Submitted to: Molecular Microbiology
Publication Type: Peer Reviewed Journal
Publication Acceptance Date: October 8, 2009
Publication Date: February 1, 2010
Citation: Proctor, R.H., McCormick, S.P., Alexander, N.J., Desjardins, A.E. 2009. Evidence that a Secondary Metabolic Biosynthetic Gene Cluster has Grown by Gene Relocation During Evolution of the Filamentous Fungus Fusarium. Molecular Microbiology. 74(5):1128-1142. Interpretive Summary: The results of this research demonstrate the diversity of arrangement of genes involved in production of toxic compounds known as trichothecenes in the agriculturally important fungus Fusarium. Species of this fungus are among the most economically important fungal pathogens of crop plants because they infect many different crops all over the world, they can reduce crop yield and quality, and they can produce toxins (mycotoxins) that are hazards to human and animal health. Here, we compared the arrangement of genes that are involved in the production of a group of mycotoxins known as trichothecenes. The results demonstrate that some of the genes have been rearranged, others have been lost, others rendered nonfunctional by insertions or deletions into their DNA sequences, and others have moved to different positions on the same or different chromosomes. These findings provide tools for detection of different species of Fusarium. Such tools will aid in the monitoring of Fusarium in crop fields and at grain elevators and should provide a means to predict which types of trichothecene toxins different strains of the fungus are able to produce.

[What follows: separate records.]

Lemma drain_outcome st E k :
  (∀ i m, pod_Membership (pod obs i) = Some m → m_Epoch m = E → m_Members m = M k) →
  outcome (Some (drain obs cfg st (S k) E)) (λ a, a = ActWriteConfigMap E (M k) ∧ says_drained E k).
Proof.
  intros Hall. unfold drain. replace (S k - 1) with k by lia. set (started := default (Now obs) _).
  assert (Hblocked : ∀ b : bool, outcome (Some (if b then wait (set_started st (Some started)) PhaseDrainBlocked DrainBlocked (Slow cfg)
                        else wait (set_started st (Some started)) PhaseScaling Draining (Slow cfg)))
                      (λ a, a = ActWriteConfigMap E (M k) ∧ says_drained E k)) by (intros []; auto with kv).
  destruct (Drain (pod obs k)) as [d|] eqn:Ed; [|apply Hblocked].
  destruct (pod_Membership (pod obs k)) as [m|] eqn:Em; [|apply Hblocked].
  destruct ((d_Epoch d =? E)%N && d_Drained d && (m_Epoch m =? E)%N) eqn:Eb; [|apply Hblocked].
  apply andb_prop in Eb as [Eb Eb3]. apply andb_prop in Eb as [Eb1 Eb2]. apply N.eqb_eq in Eb1, Eb3.
  rewrite (viewAt_spec E (M k)); [|done|by exists k, m]. apply outcome_act; [done|]. split; [done|]. by exists d, m.
Qed.

Lemma classify_D2 st E k cm sts :
  let vs := views_of obs (seq 0 (S k)) in
  (E + 2 < two64)%N → cm_Epoch cm = E → pods_in obs [(E, S k); (E + 1, k)%N] →
  ∃ d ex, classify obs cfg st (S k) (S k) cm sts vs = Some (d, ex, true) ∧
          outcome (Some d) (λ a, (at_rest E (S k) ∧ next_change E (S k) a) ∨
                                 (a = ActWriteConfigMap (E + 1) (M k) ∧ says_drained (E + 1) k)).
Proof.
  intros vs Hb He Hp. assert (Hv : ∀ v, v ∈ vs → v_one_of obs [(E, S k); (E + 1, k)%N] v) by (intros; by eapply views_one_of).
  unfold classify. rewrite (proj2 (Nat.eqb_neq (S k) (S k + 1))) by lia. rewrite Nat.eqb_refl, He.
  destruct (one_of_pair vs _ _ Hv) as [Hall|Hhigh].
  - rewrite (proj2 (allIn_ok_true obs vs _) Hall).
    destruct (converged_outcome st E (S k) cm sts) as (a & st' & Hc & Hx & Ho); [lia|done|lia|done| |].
    { intros i m Hm Hme. destruct (Hp _ _ Hm) as (s & Hs & Hse & Hsm). rewrite Hsm.
      apply elem_of_cons in Hs as [->|Hs]; simpl in *; [done|]. apply list_elem_of_singleton in Hs as ->. simpl in *. lia. }
    subst vs. rewrite Hc. do 2 eexists. split; [done|]. exists a, st'. split; [done|]. split; [done|]. tauto.
  - pose proof Hhigh as (v & Hin & Hve & _). simpl in Hve.
    rewrite (u64_small (E + 1)) by lia. replace (S k - 1) with k by lia.
    rewrite (proj2 (allIn_seen_true obs vs [(E, S k); (E + 1, k)%N] (E + 1, k)%N) (conj Hv Hhigh)).
    destruct (allIn_ok obs vs [(E, S k)]) eqn:E1.
    { exfalso. rewrite allIn_ok_true in E1. destruct (E1 v Hin) as (s & Hs & Hse & _).
      apply list_elem_of_singleton in Hs as ->. simpl in *. lia. }
    destruct ((1 <=? E)%N && allIn_seen obs vs [(pred64 E, k); (E, S k)] (pred64 E, k)) eqn:E2.
    { exfalso. apply andb_prop in E2 as [E2 E2']. apply N.leb_le in E2. apply allIn_seen_true in E2' as [E2' _].
      destruct (E2' v Hin) as (s & Hs & Hse & _). replace E with (E - 1 + 1)%N in Hs by lia. rewrite pred64_succ in Hs by lia.
      apply elem_of_cons in Hs as [->|Hs]; [simpl in *; lia|]. apply list_elem_of_singleton in Hs as ->. simpl in *. lia. }
    do 2 eexists. split; [done|]. eapply outcome_impl; [|apply drain_outcome]; [by right|].
    intros i m Hm Hme. destruct (Hp _ _ Hm) as (s & Hs & Hse & Hsm). rewrite Hsm.
    apply elem_of_cons in Hs as [->|Hs]; [simpl in *; lia|]. by apply list_elem_of_singleton in Hs as ->.
Qed.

Technical Abstract: Trichothecenes are terpene-derived secondary metabolites produced by multiple genera of filamentous fungi, including many plant pathogenic species of Fusarium. These metabolites are of medical and agricultural interest because they are toxic to animals and plants and can contribute to pathogenesis of Fusarium on some crop species. Fusarium graminearum and F. sporotrichioides have a trichothecene biosynthetic gene (TRI) cluster that consists of 12 genes and two smaller loci that consist of one or two genes. Here, comparisons of additional Fusarium species have provided evidence that the TRI loci have had a complex evolutionary history that has included gene loss, nonfunctionalization and rearrangement as well trans-species polymorphism. The results also indicate that the TRI cluster has expanded in some species by relocation of two genes, TRI1 and TRI101, from the smaller loci into the cluster. Thus, evolutionary forces have driven consolidation of TRI genes into fewer loci in some fusaria but have maintained three distinct TRI loci in others.